[Saved entries]
- Opening Delimiter -
(** The main loop of Clean; [rest] is [path[r:]], [out] the written bytes of
    the lazybuf in reverse.  Every iteration consumes at least one byte, so
    [length path] iterations are enough. *)
Fixpoint clean_loop (fuel : nat) (rooted : bool) (rest : list ascii)
    (out : list ascii) (dotdot : nat) : list ascii :=
  match fuel with
  | O => out
  | S fuel' =>
      match rest with
      | [] => out
      | "/"%char :: rest' => clean_loop fuel' rooted rest' out dotdot
      | "."%char :: [] => clean_loop fuel' rooted [] out dotdot
      | "."%char :: "/"%char :: rest' =>
          clean_loop fuel' rooted ("/"%char :: rest') out dotdot
      | "."%char :: "."%char :: rest' =>
          match rest' with
          | [] | "/"%char :: _ =>
              if (dotdot <? length out)%nat then
                clean_loop fuel' rooted rest' (clean_backup (length out) dotdot out) dotdot
              else if negb rooted then
                let out1 := if (0 <? length out)%nat then "/"%char :: out else out in
                let out2 := "."%char :: "."%char :: out1 in
                clean_loop fuel' rooted rest' out2 (length out2)
              else clean_loop fuel' rooted rest' out dotdot
          | _ =>
              let out1 :=
                if (rooted && negb (length out =? 1)%nat) || (negb rooted && negb (length out =? 0)%nat)
                then "/"%char :: out else out in
              let '(out2, rest2) := clean_copy rest out1 in
              clean_loop fuel' rooted rest2 out2 dotdot
          end
      | _ =>
          let out1 :=
            if (rooted && negb (length out =? 1)%nat) || (negb rooted && negb (length out =? 0)%nat)
            then "/"%char :: out else out in
          let '(out2, rest2) := clean_copy rest out1 in
          clean_loop fuel' rooted rest2 out2 dotdot
      end
  end.

(** path.Clean. *)
Definition Clean (p : string) : string :=
  match list_ascii_of_string p with
  | [] => "."
  | (c :: _) as l =>
      let rooted := Ascii.eqb c "/"%char in
      let out0 := if rooted then ["/"%char] else [] in
      let rest0 := if rooted then tail l else l in
      let out := clean_loop (length l) rooted rest0 out0 (if rooted then 1 else 0) in
      match out with
      | [] => "."
      | _ => string_of_list_ascii (rev out)
      end
  end.

(** path.Join: the non-empty elements joined by ['/'], then cleaned; the
    empty string when every element is empty. *)
Definition Join (elems : list string) : string :=
  if (sum_list_with String.length elems =? 0)%nat then EmptyString
  else
    Clean (foldl (fun buf e =>
                    if (0 <? String.length buf)%nat || negb (String.eqb e "")
                    then (if (0 <? String.length buf)%nat then buf +:+ "/" else buf) +:+ e
                    else buf) "" elems).

(** filepath.Dir on Unix: everything up to the last ['/'], cleaned. *)
Fixpoint last_slash (l : list ascii) (i : nat) (acc : option nat) : option nat :=
  match l with
  | [] => acc
  | c :: l' => last_slash l' (S i) (if Ascii.eqb c "/"%char then Some i else acc)
  end.

Definition Dir (p : string) : string :=
  let l := list_ascii_of_string p in
  let i := match last_slash l 0 None with Some k => S k | None => 0 end in
  Clean (string_of_list_ascii (take i l)).

End Path.

(** The checks of the runtime's [makeslice] and [makechan] on
    linux/amd64: [maxAlloc = 1 << 48] bytes, and a channel's header
    [hchanSize] of 96 bytes.  [make([]byte, 0, n)] panics with
    ["makeslice: cap out of range"] when [n] is negative or above
    [maxAlloc]; [make(chan T, n)] panics with ["makechan: size out of
    range"] when [n] is negative or [n] elements of [T] do not fit in
    [maxAlloc - hchanSize] (a product that overflows [uintptr] is above
    it as well). *)
Module Runtime.

Definition maxAlloc : Z := 2 ^ 48.
Definition hchanSize : Z := 96.

Definition makeslice_ok (cap : Z) : bool := (0 <=? cap)%Z && (cap <=? maxAlloc)%Z.

Definition makechan_ok (elemsize size : Z) : bool :=
  (0 <=? size)%Z && (elemsize * size <=? maxAlloc - hchanSize)%Z.

End Runtime.

(** ** Lemmas on the string functions *)

(** [sort.Slice] on at most 12 elements: [pdqsort_func] hands such a
    slice to [insertionSort_func], which moves each element left past its
    predecessors while it is [less] than them.  The sorted prefix is kept
    reversed ([rl], last element first), so each step is a walk from its
    head. *)
Module Sort.

Fixpoint bubble {A} (less : A -> A -> bool) (x : A) (rl : list A) : list A :=
  match rl with
  | [] => [x]
  | y :: rl' => if less x y then y :: bubble less x rl' else x :: y :: rl'
  end.

Definition insertion_sort {A} (less : A -> A -> bool) (l : list A) : list A :=
  rev (foldl (fun rl x => bubble less x rl) [] l).

End Sort.

Section StringLemmas.
Local Open Scope nat_scope.

Lemma append_cons (a : ascii) (d t : string) : String a d +:+ t = String a (d +:+ t).
Proof. reflexivity. Qed.

Lemma append_empty (t : string) : EmptyString +:+ t = t.
Proof. reflexivity. Qed.

Lemma append_empty_r (t : string) : t +:+ EmptyString = t.
Proof. induction t; [reflexivity|]; rewrite append_cons; f_equal; auto. Qed.

Lemma string_length_app (d t : string) :
  String.length (d +:+ t) = String.length d + String.length t.
Proof. induction d; [reflexivity|]; rewrite append_cons; cbn; auto. Qed.

Lemma substring0_app (d t : string) (m : nat) :
  String.substring 0 (String.length d + m) (d +:+ t) = d +:+ String.substring 0 m t.
Proof. induction d; [reflexivity|]; rewrite !append_cons; cbn; f_equal; auto. Qed.

Lemma substring_app_r (d t : string) (i l : nat) :
  String.substring (String.length d + i) l (d +:+ t) = String.substring i l t.
Proof. induction d; [reflexivity|]; rewrite append_cons; cbn; auto. Qed.

Lemma get_app_r (d t : string) (i : nat) :
  String.get (String.length d + i) (d +:+ t) = String.get i t.
Proof. induction d; [reflexivity|]; rewrite append_cons; cbn; auto. Qed.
- Closing Delimiter -
> **Task prompt**
Return each line above exactly.

> **Solution for this exercise**
(** The main loop of Clean; [rest] is [path[r:]], [out] the written bytes of
    the lazybuf in reverse.  Every iteration consumes at least one byte, so
    [length path] iterations are enough. *)
Fixpoint clean_loop (fuel : nat) (rooted : bool) (rest : list ascii)
    (out : list ascii) (dotdot : nat) : list ascii :=
  match fuel with
  | O => out
  | S fuel' =>
      match rest with
      | [] => out
      | "/"%char :: rest' => clean_loop fuel' rooted rest' out dotdot
      | "."%char :: [] => clean_loop fuel' rooted [] out dotdot
      | "."%char :: "/"%char :: rest' =>
          clean_loop fuel' rooted ("/"%char :: rest') out dotdot
      | "."%char :: "."%char :: rest' =>
          match rest' with
          | [] | "/"%char :: _ =>
              if (dotdot <? length out)%nat then
                clean_loop fuel' rooted rest' (clean_backup (length out) dotdot out) dotdot
              else if negb rooted then
                let out1 := if (0 <? length out)%nat then "/"%char :: out else out in
                let out2 := "."%char :: "."%char :: out1 in
                clean_loop fuel' rooted rest' out2 (length out2)
              else clean_loop fuel' rooted rest' out dotdot
          | _ =>
              let out1 :=
                if (rooted && negb (length out =? 1)%nat) || (negb rooted && negb (length out =? 0)%nat)
                then "/"%char :: out else out in
              let '(out2, rest2) := clean_copy rest out1 in
              clean_loop fuel' rooted rest2 out2 dotdot
          end
      | _ =>
          let out1 :=
            if (rooted && negb (length out =? 1)%nat) || (negb rooted && negb (length out =? 0)%nat)
            then "/"%char :: out else out in
          let '(out2, rest2) := clean_copy rest out1 in
          clean_loop fuel' rooted rest2 out2 dotdot
      end
  end.

(** path.Clean. *)
Definition Clean (p : string) : string :=
  match list_ascii_of_string p with
  | [] => "."
  | (c :: _) as l =>
      let rooted := Ascii.eqb c "/"%char in
      let out0 := if rooted then ["/"%char] else [] in
      let rest0 := if rooted then tail l else l in
      let out := clean_loop (length l) rooted rest0 out0 (if rooted then 1 else 0) in
      match out with
      | [] => "."
      | _ => string_of_list_ascii (rev out)
      end
  end.

(** path.Join: the non-empty elements joined by ['/'], then cleaned; the
    empty string when every element is empty. *)
Definition Join (elems : list string) : string :=
  if (sum_list_with String.length elems =? 0)%nat then EmptyString
  else
    Clean (foldl (fun buf e =>
                    if (0 <? String.length buf)%nat || negb (String.eqb e "")
                    then (if (0 <? String.length buf)%nat then buf +:+ "/" else buf) +:+ e
                    else buf) "" elems).

(** filepath.Dir on Unix: everything up to the last ['/'], cleaned. *)
Fixpoint last_slash (l : list ascii) (i : nat) (acc : option nat) : option nat :=
  match l with
  | [] => acc
  | c :: l' => last_slash l' (S i) (if Ascii.eqb c "/"%char then Some i else acc)
  end.

Definition Dir (p : string) : string :=
  let l := list_ascii_of_string p in
  let i := match last_slash l 0 None with Some k => S k | None => 0 end in
  Clean (string_of_list_ascii (take i l)).

End Path.

(** The checks of the runtime's [makeslice] and [makechan] on
    linux/amd64: [maxAlloc = 1 << 48] bytes, and a channel's header
    [hchanSize] of 96 bytes.  [make([]byte, 0, n)] panics with
    ["makeslice: cap out of range"] when [n] is negative or above
    [maxAlloc]; [make(chan T, n)] panics with ["makechan: size out of
    range"] when [n] is negative or [n] elements of [T] do not fit in
    [maxAlloc - hchanSize] (a product that overflows [uintptr] is above
    it as well). *)
Module Runtime.

Definition maxAlloc : Z := 2 ^ 48.
Definition hchanSize : Z := 96.

Definition makeslice_ok (cap : Z) : bool := (0 <=? cap)%Z && (cap <=? maxAlloc)%Z.

Definition makechan_ok (elemsize size : Z) : bool :=
  (0 <=? size)%Z && (elemsize * size <=? maxAlloc - hchanSize)%Z.

End Runtime.

(** ** Lemmas on the string functions *)

(** [sort.Slice] on at most 12 elements: [pdqsort_func] hands such a
    slice to [insertionSort_func], which moves each element left past its
    predecessors while it is [less] than them.  The sorted prefix is kept
    reversed ([rl], last element first), so each step is a walk from its
    head. *)
Module Sort.

Fixpoint bubble {A} (less : A -> A -> bool) (x : A) (rl : list A) : list A :=
  match rl with
  | [] => [x]
  | y :: rl' => if less x y then y :: bubble less x rl' else x :: y :: rl'
  end.

Definition insertion_sort {A} (less : A -> A -> bool) (l : list A) : list A :=
  rev (foldl (fun rl x => bubble less x rl) [] l).

End Sort.

Section StringLemmas.
Local Open Scope nat_scope.

Lemma append_cons (a : ascii) (d t : string) : String a d +:+ t = String a (d +:+ t).
Proof. reflexivity. Qed.

Lemma append_empty (t : string) : EmptyString +:+ t = t.
Proof. reflexivity. Qed.

Lemma append_empty_r (t : string) : t +:+ EmptyString = t.
Proof. induction t; [reflexivity|]; rewrite append_cons; f_equal; auto. Qed.

Lemma string_length_app (d t : string) :
  String.length (d +:+ t) = String.length d + String.length t.
Proof. induction d; [reflexivity|]; rewrite append_cons; cbn; auto. Qed.

Lemma substring0_app (d t : string) (m : nat) :
  String.substring 0 (String.length d + m) (d +:+ t) = d +:+ String.substring 0 m t.
Proof. induction d; [reflexivity|]; rewrite !append_cons; cbn; f_equal; auto. Qed.

Lemma substring_app_r (d t : string) (i l : nat) :
  String.substring (String.length d + i) l (d +:+ t) = String.substring i l t.
Proof. induction d; [reflexivity|]; rewrite append_cons; cbn; auto. Qed.

Lemma get_app_r (d t : string) (i : nat) :
  String.get (String.length d + i) (d +:+ t) = String.get i t.
Proof. induction d; [reflexivity|]; rewrite append_cons; cbn; auto. Qed.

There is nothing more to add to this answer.